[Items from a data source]

(** C2, amended. A store never fails and never checks for an existing key:
    afterwards the registry maps the bundle's [cert_id] to the record just
    built from the bundle, whatever was stored there before, and every other
    key is left as it was. *)
Theorem store_tag_in_db_replaces bundle (batch_code now : string) db :
  verify_tag_in_db (cert_id bundle) (store_tag_in_db bundle batch_code now db)
  = Some (registry_record bundle batch_code now)
  /\ (forall r, db !! cert_id bundle = Some r ->
        r <> registry_record bundle batch_code now ->
        verify_tag_in_db (cert_id bundle) (store_tag_in_db bundle batch_code now db)
        <> Some r)
  /\ (forall other : string, other <> cert_id bundle ->
        verify_tag_in_db other (store_tag_in_db bundle batch_code now db)
        = verify_tag_in_db other db).
Proof.
  unfold verify_tag_in_db. rewrite store_tag_in_db_lookup.
  split; [reflexivity|]. split.
  - intros r _ Hne [= Heq]. apply Hne. symmetry. exact Heq.
  - intros other Hne. unfold store_tag_in_db.
    apply lookup_insert_ne. congruence.
Qed.

End Registry.

(* ===================================================================== *)
(** ** The QR payload *)
(* ===================================================================== *)

Section Payload.

Local Open Scope string_scope.

Lemma append_cons (c : ascii) (s t : string) : String c s ++ t = String c (s ++ t).
Proof. reflexivity. Qed.

Lemma append_empty_r (s : string) : s ++ "" = s.
Proof.
  induction s as [|c s IH]; [reflexivity|].
  rewrite append_cons, IH. reflexivity.
Qed.

Lemma append_snoc (cur : string) (c : ascii) (s : string) :
  (cur ++ String c "") ++ s = cur ++ String c s.
Proof.
  induction cur as [|d cur IH]; [reflexivity|].
  rewrite !append_cons, IH. reflexivity.
Qed.

Lemma startswith_refl (s : string) : PyStr.startswith s s = true.
Proof.
  induction s as [|c s IH]; [reflexivity|].
  cbn [PyStr.startswith]. rewrite Ascii.eqb_refl, IH. reflexivity.
Qed.

Lemma contains_cons (sub : string) (c : ascii) (s : string) :
  PyStr.contains sub (String c s)
  = PyStr.startswith (String c s) sub || PyStr.contains sub s.
Proof. reflexivity. Qed.

Lemma contains_self (sub : string) : PyStr.contains sub sub = true.
Proof.
  destruct sub as [|c sub]; [reflexivity|].
  rewrite contains_cons, startswith_refl. reflexivity.
Qed.

Lemma contains_app_r (sub p : string) : PyStr.contains sub (p ++ sub) = true.
Proof.
  induction p as [|c p IH].
  - apply contains_self.
  - rewrite append_cons, contains_cons, IH. apply orb_true_r.
Qed.

(** Without an occurrence of the separator the scan returns the whole text. *)
Lemma split_go_no_sep (sep cur s : string) :
  PyStr.contains sep s = false -> PyStr.split_go sep 0 cur s = [cur ++ s].
Proof.
  revert cur. induction s as [|c s IH]; intros cur Hno.
  - cbn [PyStr.split_go]. rewrite append_empty_r. reflexivity.
  - rewrite contains_cons in Hno. apply orb_false_iff in Hno as [Hst Hrest].
    cbn [PyStr.split_go]. rewrite Hst, IH by exact Hrest.
    rewrite append_snoc. reflexivity.
Qed.

(** A text that does not contain the marker cannot make an occurrence start
    inside it and end inside a marker appended to it. *)
Lemma startswith_marker_straddle (c : ascii) (p : string) :
  PyStr.startswith (String c p) "id=" = false ->
  PyStr.startswith (String c (p ++ "id=")) "id=" = false.
Proof.
  destruct p as [|c2 [|c3 p3]]; intros Hst.
  - change (Ascii.eqb "i" c && false = false).
    apply andb_false_r.
  - change (Ascii.eqb "i" c && (Ascii.eqb "d" c2 && false) = false).
    rewrite andb_false_r. apply andb_false_r.
  - change (Ascii.eqb "i" c && (Ascii.eqb "d" c2 && (Ascii.eqb "=" c3 && true)) = false).
    exact Hst.
Qed.

(** A marker at the very end splits off an empty identifier. *)
Lemma split_go_marker_at_end (cur p : string) :
  PyStr.contains "id=" p = false ->
  PyStr.split_go "id=" 0 cur (p ++ "id=") = [cur ++ p; ""].
Proof.
  revert cur. induction p as [|c p IH]; intros cur Hno.
  - rewrite append_empty_r. reflexivity.
  - rewrite contains_cons in Hno. apply orb_false_iff in Hno as [Hst Hrest].
    rewrite append_cons. cbn [PyStr.split_go].
    rewrite (startswith_marker_straddle c p Hst), IH by exact Hrest.
    rewrite append_snoc. reflexivity.
Qed.

(** The payload of [generate_qr_layer] carries the marker, and its first
    occurrence is the one the URL ends its fixed part with. *)
Lemma qr_url_contains_marker (cert : string) :
  PyStr.contains "id=" (qr_url cert) = true.
Proof. reflexivity. Qed.

Lemma qr_url_split (cert : string) :
  PyStr.split_go "id=" 0 "" (qr_url cert)
  = "https://skern.com/verify?" :: PyStr.split_go "id=" 0 "" cert.
Proof. reflexivity. Qed.

(** C4. For an identifier that does not itself contain [id=], the text after
    the first [id=] of the payload [generate_qr_layer] encodes is the
    identifier: embedding in the URL and extraction round-trip. *)
Theorem qr_url_extract_roundtrip (cert : string) :
  PyStr.contains "id=" cert = false ->
  extract_cert_id (qr_url cert) = Ok (Some cert).
Proof.
  intros Hno. unfold extract_cert_id.
  rewrite qr_url_contains_marker. unfold PyStr.split.
  rewrite qr_url_split, (split_go_no_sep "id=" "" cert Hno).
  reflexivity.
Qed.

(** An [id=] with nothing after it yields the empty identifier. *)
Lemma extract_cert_id_empty_value (p : string) :
  PyStr.contains "id=" p = false ->
  extract_cert_id (p ++ "id=") = Ok (Some "").
Proof.
  intros Hno. unfold extract_cert_id.
  rewrite contains_app_r. unfold PyStr.split.
  rewrite (split_go_marker_at_end "" p Hno). reflexivity.
Qed.

(** A payload without the marker yields no identifier. *)
Lemma extract_cert_id_no_marker (s : string) :
  PyStr.contains "id=" s = false -> extract_cert_id s = Ok None.
Proof. intros Hno. unfold extract_cert_id. rewrite Hno. reflexivity. Qed.

End Payload.

(* ===================================================================== *)
(** ** The detectors and the analyzer *)
(* ===================================================================== *)

Section Analyzer.

Context {Image : Type} `{Imaging Image}.

Lemma try_except_recover {A : Type} (body : result A) (v : A) :
  try_except body (fun _ => mret v) = Ok (recover body v).
Proof. destruct body; reflexivity. Qed.

Lemma try_except_raise {A : Type} (body : result A) (v : A) (e : exn) :
  body = Raise e -> try_except body (fun _ => mret v) = Ok v.
Proof. intros ->. reflexivity. Qed.

Lemma detect_qr_code_ok (image : Image) :
  detect_qr_code image = Ok (recover (detect_qr_code_body image) None).
Proof. apply try_except_recover. Qed.

Lemma detect_guilloche_pattern_ok (image : Image) :
  detect_guilloche_pattern image = Ok (recover (detect_guilloche_pattern_body image) false).
Proof. apply try_except_recover. Qed.

Lemma detect_grid_pattern_ok (image : Image) :
  detect_grid_pattern image = Ok (recover (detect_grid_pattern_body image) false).
Proof. apply try_except_recover. Qed.

Lemma detect_corner_markers_ok (image : Image) :
  detect_corner_markers image = Ok (recover (detect_corner_markers_body image) false).
Proof. apply try_except_recover. Qed.

(** When [np.array(image)] fails, every [try] block fails with it. *)
Lemma bodies_fail_with_np_array (image : Image) (e : exn) :
  np_array image = Raise e ->
  detect_qr_code_body image = Raise e
  /\ detect_guilloche_pattern_body image = Raise e
  /\ detect_grid_pattern_body image = Raise e
  /\ detect_corner_markers_body image = Raise e.
Proof.
  intros He.
  unfold detect_qr_code_body, detect_guilloche_pattern_body,
    detect_grid_pattern_body, detect_corner_markers_body.
  rewrite He. repeat split; reflexivity.
Qed.

(** C6. None of the four detectors raises: each returns a value for every
    image, and whenever something fails inside its [try] block the value is
    the one for not detected ([None] for the QR detector, [False] for the
    others).  In particular a failing [np.array(image)] makes all four report
    not detected. *)
Theorem detectors_never_raise (image : Image) :
  ((exists r, detect_qr_code image = Ok r)
   /\ (exists b, detect_guilloche_pattern image = Ok b)
   /\ (exists b, detect_grid_pattern image = Ok b)
   /\ (exists b, detect_corner_markers image = Ok b))
  /\ ((forall e, detect_qr_code_body image = Raise e ->
                 detect_qr_code image = Ok None)
      /\ (forall e, detect_guilloche_pattern_body image = Raise e ->
                    detect_guilloche_pattern image = Ok false)
      /\ (forall e, detect_grid_pattern_body image = Raise e ->
                    detect_grid_pattern image = Ok false)
      /\ (forall e, detect_corner_markers_body image = Raise e ->
                    detect_corner_markers image = Ok false))
  /\ (forall e, np_array image = Raise e ->
        detect_qr_code image = Ok None
        /\ detect_guilloche_pattern image = Ok false
        /\ detect_grid_pattern image = Ok false
        /\ detect_corner_markers image = Ok false).
Proof.
  split; [|split].
  - rewrite detect_qr_code_ok, detect_guilloche_pattern_ok,
      detect_grid_pattern_ok, detect_corner_markers_ok.
    repeat split; eexists; reflexivity.
  - repeat split; intros e He;
      unfold detect_qr_code, detect_guilloche_pattern,
        detect_grid_pattern, detect_corner_markers;
      apply (try_except_raise _ _ e He).
  - intros e He.
    destruct (bodies_fail_with_np_array image e He) as (Hq & Hg & Hl & Hc).
    unfold detect_qr_code, detect_guilloche_pattern,
      detect_grid_pattern, detect_corner_markers.
    rewrite Hq, Hg, Hl, Hc. repeat split; reflexivity.
Qed.

(** The analysis result, spelled out from what the detectors return. *)
Lemma analyze_tag_image_ok (image : Image) :
  analyze_tag_image image
  = let cert := recover (detect_qr_code_body image) None in
    let guilloche := recover (detect_guilloche_pattern_body image) false in
    let grid := recover (detect_grid_pattern_body image) false in
    let corners := recover (detect_corner_markers_body image) false in
    Ok {| qr_detected := opt_str_truthy cert;
          qr_cert_id := if opt_str_truthy cert then cert else None;
          guilloche_detected := guilloche;
          grid_detected := grid;
          corners_detected := corners;
          overall_valid := opt_str_truthy cert && guilloche && grid && corners |}.
Proof.
  unfold analyze_tag_image.
  rewrite detect_qr_code_ok, detect_guilloche_pattern_ok,
    detect_grid_pattern_ok, detect_corner_markers_ok.
  reflexivity.
Qed.

(** On analyzer output the presence test of the scan tab is exact: a stored
    identifier is never the empty string. *)
Lemma analyze_tag_image_extracted (image : Image) (a : AnalysisResult) :
  analyze_tag_image image = Ok a -> extracted_cert_id a = qr_cert_id a.
Proof.
  rewrite analyze_tag_image_ok. cbv zeta. intros [= <-].
  unfold extracted_cert_id; cbn [qr_cert_id].
  destruct (recover (detect_qr_code_body image) None) as [c|]; cbn; [|reflexivity].
  destruct (PyStr.truthy c) eqn:Hc; [rewrite Hc|]; reflexivity.
Qed.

- **Exercise prompt**
The required answer is the exact run of lines above starting at the line with "Lemma startswith_refl (s" and ending at the line with "cbn [PyStr.split_go]. rewrite Hst, IH", with both ends present.

- **Response to the task**
Lemma startswith_refl (s : string) : PyStr.startswith s s = true.
Proof.
  induction s as [|c s IH]; [reflexivity|].
  cbn [PyStr.startswith]. rewrite Ascii.eqb_refl, IH. reflexivity.
Qed.

Lemma contains_cons (sub : string) (c : ascii) (s : string) :
  PyStr.contains sub (String c s)
  = PyStr.startswith (String c s) sub || PyStr.contains sub s.
Proof. reflexivity. Qed.

Lemma contains_self (sub : string) : PyStr.contains sub sub = true.
Proof.
  destruct sub as [|c sub]; [reflexivity|].
  rewrite contains_cons, startswith_refl. reflexivity.
Qed.

Lemma contains_app_r (sub p : string) : PyStr.contains sub (p ++ sub) = true.
Proof.
  induction p as [|c p IH].
  - apply contains_self.
  - rewrite append_cons, contains_cons, IH. apply orb_true_r.
Qed.

(** Without an occurrence of the separator the scan returns the whole text. *)
Lemma split_go_no_sep (sep cur s : string) :
  PyStr.contains sep s = false -> PyStr.split_go sep 0 cur s = [cur ++ s].
Proof.
  revert cur. induction s as [|c s IH]; intros cur Hno.
  - cbn [PyStr.split_go]. rewrite append_empty_r. reflexivity.
  - rewrite contains_cons in Hno. apply orb_false_iff in Hno as [Hst Hrest].
    cbn [PyStr.split_go]. rewrite Hst, IH by exact Hrest.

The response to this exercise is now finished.